Freudenstein was born in Young, and was educated at Warrunga Primary School and Grenfell High School. He worked as a bank clerk with the Rural Bank in Sydney after leaving school, but enlisted in the military during World War II, seeing active service in Papua New Guinea from 1942 to 1946. He returned to his family property, Chippendale, after the war, where he farmed and bred cattle. He was a committee member of the Pastoral and Agricultural Association, and served as the secretary of the Young branch of the Country Party.

Freudenstein first attempted to enter politics at the 1956 state election, when he was defeated by the long-time Labor MLA for Young, Fred Cahill.

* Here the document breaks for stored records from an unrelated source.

(** Quiet computations, by their structure. *)
Lemma quiet_bind {A B} (c : ST xe_vm A) (k : A -> ST xe_vm B) s :
  quiet s (c s).2 -> (forall a t, quiet t (k a t).2) -> quiet s (bind c k s).2.
Proof. intros Hc Hk. rewrite run_bind. etrans; [exact Hc|apply Hk]. Qed.

Lemma quiet_parse_syncs l s : quiet s (bind_parse_syncs l s).2.
Proof.
  revert s. induction l as [|i l IH]; intros s; cbn [bind_parse_syncs]; [done|].
  apply quiet_bind; [apply quiet_ask|]. intros [[]|e] t; [|done].
  apply quiet_bind; [apply quiet_ask_bool|]. intros u t1. apply quiet_bind; [apply IH|done].
Qed.

(** The failure that is not unwound: nothing was left to execute, and the fence that the syncs should
    signal could not be had.  All calls after that are releases. *)
Definition release_call (e : ext) : Prop := e = xe_sync_entry_cleanup \/ e = xe_exec_queue_put \/ e = queue_destroy_work.
Definition unsignalled (e : errno) t : Prop := exists args tr post,
  v_trace t = post ++ Ev xe_sync_in_fence_get args :: tr /\ answer (Ev xe_sync_in_fence_get args :: tr) = Err e /\
  Forall (fun ev => release_call (ev_call ev)) post.

Lemma unsignalled_after e s t post :
  unsignalled e s -> v_trace t = post ++ v_trace s -> Forall (fun ev => release_call (ev_call ev)) post -> unsignalled e t.
Proof.
  intros (args & tr & p & E & Ha & Hp) Et Hpost. exists args, tr, (post ++ p). rewrite Et, E, app_assoc.
  split; [done|]. split; [done|]. by apply Forall_app.
Qed.

Lemma signal_fences_error q syncs s e t : vm_bind_ioctl_signal_fences q syncs s = (Err e, t) -> unsignalled e t.
Proof.
  unfold vm_bind_ioctl_signal_fences. destruct (bool_decide (syncs = [])); [done|].
  rewrite run_bind. destruct (to_wait_exec_queue q s) as [w s1]. cbn [fst snd]. unfold bind_res. rewrite run_bind.
  unfold ask. rewrite (run_bind (event _ _)). cbn [gets fst snd].
  set (s2 := (event xe_sync_in_fence_get [w] s1).2). assert (E2 : v_trace s2 = Ev xe_sync_in_fence_get [w] :: v_trace s1) by done.
  clearbody s2. destruct (answer (v_trace s2)) as [[]|e'] eqn:Ea; [rewrite !run_bind; done|]. intros [= <- <-].
  exists [w], (v_trace s1), []. rewrite <- E2. done.
Qed.

Lemma sync_cleanup_trace l s :
  exists post, v_trace (for_each l (fun i => event xe_sync_entry_cleanup [i]) s).2 = post ++ v_trace s /\
    Forall (fun ev => release_call (ev_call ev)) post.
Proof.
  revert s. induction l as [|i l IH]; intros s; cbn [for_each]; [by exists []|]. rewrite run_bind.
  destruct (IH (event xe_sync_entry_cleanup [i] s).2) as (post & E & Hp). exists (post ++ [Ev xe_sync_entry_cleanup [i]]).
  rewrite E, <- app_assoc. split; [done|]. apply Forall_app. split; [done|]. constructor; [by left|constructor].
Qed.

Lemma put_bos_trace bs s :
  v_trace (for_each bs (fun b => match b with Some b => xe_bo_put b | None => ret tt end) s).2 = v_trace s.
Proof. revert s. induction bs as [|[b|] bs IH]; intros s; cbn [for_each]; [done| |apply IH]. by rewrite run_bind, IH. Qed.

Lemma vm_put_trace s : exists post, v_trace (xe_vm_put s).2 = post ++ v_trace s /\ Forall (fun ev => release_call (ev_call ev)) post.
Proof.
  unfold xe_vm_put. rewrite !run_bind. cbn [gets fst snd]. destruct (v_refs _ =? 0); cbn; [exists [Ev queue_destroy_work []]|by exists []].
  split; [done|]. constructor; [by right; right|constructor].
Qed.

Lemma with_syncs_restores q n bind_ops bos s e t :
  bind_wf s -> binds_ok (zip bind_ops bos) ->
  bind_with_syncs dev q n bind_ops bos s = (Err e, t) -> same_space s t \/ unsignalled e t.
Proof.
  intros Hw Hb Hr. unfold bind_with_syncs in Hr. rewrite run_bind in Hr.
  pose proof (quiet_parse_syncs (Z.of_nat <$> seq 0 (Z.to_nat n)) s) as Hq.
  destruct (bind_parse_syncs _ s) as [[r syncs] s1]. cbn [fst snd] in *. rewrite run_bind in Hr.
  destruct (match r with Err e => ret (Err e) | Ok _ => _ end s1) as [err s2] eqn:Eb. cbn [fst snd] in Hr.
  rewrite run_bind in Hr.
  destruct err as [[]|e'].
  { rewrite !run_bind in Hr. by inversion Hr. }
  destruct (decide (e' = ENODATA)) as [->|Hne].
  { right. destruct (vm_bind_ioctl_signal_fences q syncs s2) as [r3 s3] eqn:E3. cbn [fst snd] in Hr.
    rewrite run_bind in Hr. cbn [ret] in Hr. injection Hr as -> <-. apply signal_fences_error in E3.
    destruct (sync_cleanup_trace (reverse (sync_ids syncs)) s3) as (post & Ep & Hp). by eapply unsignalled_after. }
  assert (same_space s1 s2) as Hs.
  { destruct r as [[]|e'']; [|by inversion Eb; subst].
    destruct (1 <? _)%nat; [by inversion Eb; subst|]. destruct (bool_decide (bind_ops = [])); [by inversion Eb; subst|].
    eapply request_restores; [|exact Hb|exact Eb|cbn; by rewrite bool_decide_false].
    eapply wf_core; [exact Hw|apply Hq|by rewrite (q_next _ _ Hq)]. }
  replace (match e' with ENODATA => _ | _ => _ end s2) with (Err (A := unit) e', s2) in Hr by by destruct e'.
  cbn [fst snd] in Hr. rewrite run_bind in Hr. injection Hr as _ <-. left.
  etrans; [apply quiet_space, Hq|]. etrans; [exact Hs|].
  apply quiet_space, quiet_for_each. intros. apply quiet_event.
Qed.

(** The objects of the request: each found one is referenced, and put at the end. *)
Fixpoint bos_add (k : Z) (bs : list (option Z)) (m : gmap Z vm_bo) : gmap Z vm_bo :=
  match bs with
  | [] => m
  | Some b :: bs' => alter (fun x => set_vb_refs (vb_refs x + k) x) b (bos_add k bs' m)
  | None :: bs' => bos_add k bs' m
  end.

Lemma refs_add_comm k j b b' (m : gmap Z vm_bo) :
  alter (fun x => set_vb_refs (vb_refs x + k) x) b (alter (fun x => set_vb_refs (vb_refs x + j) x) b' m) =
  alter (fun x => set_vb_refs (vb_refs x + j) x) b' (alter (fun x => set_vb_refs (vb_refs x + k) x) b m).
Proof. apply alter_comm_gen. intros []. unfold set_vb_refs. cbn. f_equal. lia. Qed.

Lemma bos_add_comm k j b bs m :
  bos_add k bs (alter (fun x => set_vb_refs (vb_refs x + j) x) b m) =
  alter (fun x => set_vb_refs (vb_refs x + j) x) b (bos_add k bs m).
Proof. induction bs as [|[b'|] bs IH]; cbn; [done| |done]. by rewrite IH, refs_add_comm. Qed.

Lemma bos_add_cancel bs m : bos_add (-1) bs (bos_add 1 bs m) = m.
Proof.
  revert m. induction bs as [|[b|] bs IH]; intros m; cbn; [done| |apply IH].
  rewrite bos_add_comm, IH, alter_alter_eq. apply alter_id_gen. intros []. unfold set_vb_refs. cbn. f_equal. lia.
Qed.

Lemma lookup_bos_spec xe info l s :
  let p := bind_lookup_bos xe info l s in
  core p.2 = core (set_v_bos (bos_add 1 p.1.2 (v_bos s)) s) /\ v_next p.2 = v_next s /\
  (p.1.1 = Ok tt -> Forall2 (fun o b => is_Some b -> bop_obj o <> 0) l p.1.2).
Proof.
  cbv zeta. revert s. induction l as [|o l IH]; intros s; cbn [bind_lookup_bos]; [done|].
  destruct (bop_obj o =? 0) eqn:Eo.
  - rewrite run_bind. cbn [ret fst snd bos_add]. destruct (IH s) as (-> & -> & Hf). split; [done|]. split; [done|].
    intros Hok. constructor; [by intros []|auto].
  - apply Z.eqb_neq in Eo. rewrite run_bind. set (s1 := (ask drm_gem_object_lookup [bop_obj o] s).2).
    destruct (ask drm_gem_object_lookup [bop_obj o] s).1; [|done].
    rewrite run_bind. cbn [gets fst snd]. generalize (answer_z (v_trace s1)). intros b. rewrite run_bind.
    set (s2 := (xe_bo_get b s1).2).
    destruct (xe_vm_bind_ioctl_validate_bo _ _ _ _ _ _ _ _); [|done].
    rewrite run_bind. cbn [ret fst snd bos_add]. destruct (IH s2) as (-> & -> & Hf). split; [|split; [done|]].
    + change (v_bos s2) with (alter (fun x => set_vb_refs (vb_refs x + 1) x) b (v_bos s)).
      rewrite bos_add_comm. done.
    + intros Hok. constructor; [done|auto].
Qed.

Lemma put_bos_spec bs s :
  let f b := match b with Some b => xe_bo_put b | None => ret tt end in
  core (for_each bs f s).2 = core (set_v_bos (bos_add (-1) bs (v_bos s)) s).
Proof.
  cbv zeta. revert s. induction bs as [|[b|] bs IH]; intros s; cbn [for_each]; [done| |apply IH].
  rewrite run_bind, IH. cbn [bos_add].
  change (v_bos (xe_bo_put b s).2) with (alter (fun x => set_vb_refs (vb_refs x + -1) x) b (v_bos s)).
  rewrite bos_add_comm. done.
Qed.

(** A request that passed the argument checks. *)
Lemma checked_flags_ok xe fm o o' :
  check_bind_op xe fm o = Ok o' -> bop_obj o' <> 0 ->
  test (bop_flags o') DRM_XE_VM_BIND_FLAG_NULL = false /\ test (bop_flags o') DRM_XE_VM_BIND_FLAG_CPU_ADDR_MIRROR = false.
Proof.
  unfold check_bind_op. cbn zeta. repeat (case_match; [done|]). intros [= <-] Ho. cbn in *.
  match goal with E : op_rejected _ _ _ _ _ = false |- _ => unfold op_rejected in E; cbn zeta in E end.
  repeat match goal with E : (_ || _)%bool = false |- _ => apply orb_false_iff in E as [? ?] end.
  unfold nz in *. apply Z.eqb_neq in Ho. rewrite Ho in *. cbn [negb andb] in *.
  repeat match goal with E : (_ || _)%bool = false |- _ => apply orb_false_iff in E as [? ?] end. done.
Qed.

Lemma checked_binds_ok xe fm l l' bos :
  check_bind_ops xe fm l = Ok l' -> Forall2 (fun o b => is_Some b -> bop_obj o <> 0) l' bos -> binds_ok (zip l' bos).
Proof.
  revert l' bos. induction l as [|o l IH]; intros l' bos; cbn [check_bind_ops].
  { intros [= <-]. inversion 1. constructor. }
  destruct (check_bind_op xe fm o) as [o'|e] eqn:Eo; [|done].
  destruct (check_bind_ops xe fm l) as [l1|e]; [|done]. intros [= <-] [b [bs' (Hb & Hbs & ->)]]%Forall2_cons_inv_l. cbn.
  constructor; [|by eapply IH]. intros Hs. by eapply checked_flags_ok; [|apply Hb].
Qed.

Lemma wf_set_bos s m : bind_wf s -> bind_wf (set_v_bos m s).
Proof. by intros []. Qed.
Lemma wf_set_refs s n : bind_wf s -> bind_wf (set_v_refs n s).
Proof. by intros []. Qed.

Freudenstein finished third on that occasion; leakage from his preferences re-elected Cahill over the Liberal candidate. Cahill retired at the 1959 election, and Freudenstein defeated Goulburn mayor Ernie McDermott to win the seat on his second attempt. Freudenstein was easily re-elected seven times thereafter; Labor would never hold the seat of Young again. Freudenstein was a well-known and popular member in the Young area; Paul Gibson, a future Labor MLA who was a child in Young at the time, later remarked: "It sounds strange but I remember, when George married Joan back in 1960 in Young, it was like Prince Charles and Diana being married. That is the sort of impression it had on us kids at the time."

After ten years as a backbencher, Freudenstein entered the ministry in 1969 under Premier Robert Askin as Assistant Minister. He was promoted to Minister for Cultural Activities and Assistant Treasurer in 1971 and Minister for Conservation in 1972. He was the responsible minister when the Sydney Opera House opened in 1973. He shifted to the roles of Minister for Mines and Minister for Energy in 1975, holding them until the defeat of the Askin government in 1976. During the final term of the Askin Government, he ran for the position of Deputy Leader of the Country Party upon Leon Punch becoming leader, but was defeated by Tim Bruxner.

The Country Party initially maintained separate portfolios in opposition after the defeat of the Askin-led Coalition. In 1977, however, the parties established a joint shadow ministry, and Freudenstein returned to his prior portfolios as Shadow Minister for Mines and Energy. He was again touted as a possible deputy leader when Bruxner announced that he would retire at the 1981 election, but was by then seen as too old. Freudenstein's seat of Young was abolished in a redistribution before the same election, and he decided that he would also retire. On his retirement, he was granted by Queen Elizabeth II, on the Governor's recommendation, retention of the title "The Honourable" for life.

Freudenstein returned to his family farm and retired from political life after his retirement from the Legislative Assembly. He had a heart attack shortly after, but survived for another twenty-five years. He died in October 2007, and his funeral in Grenfell was widely attended.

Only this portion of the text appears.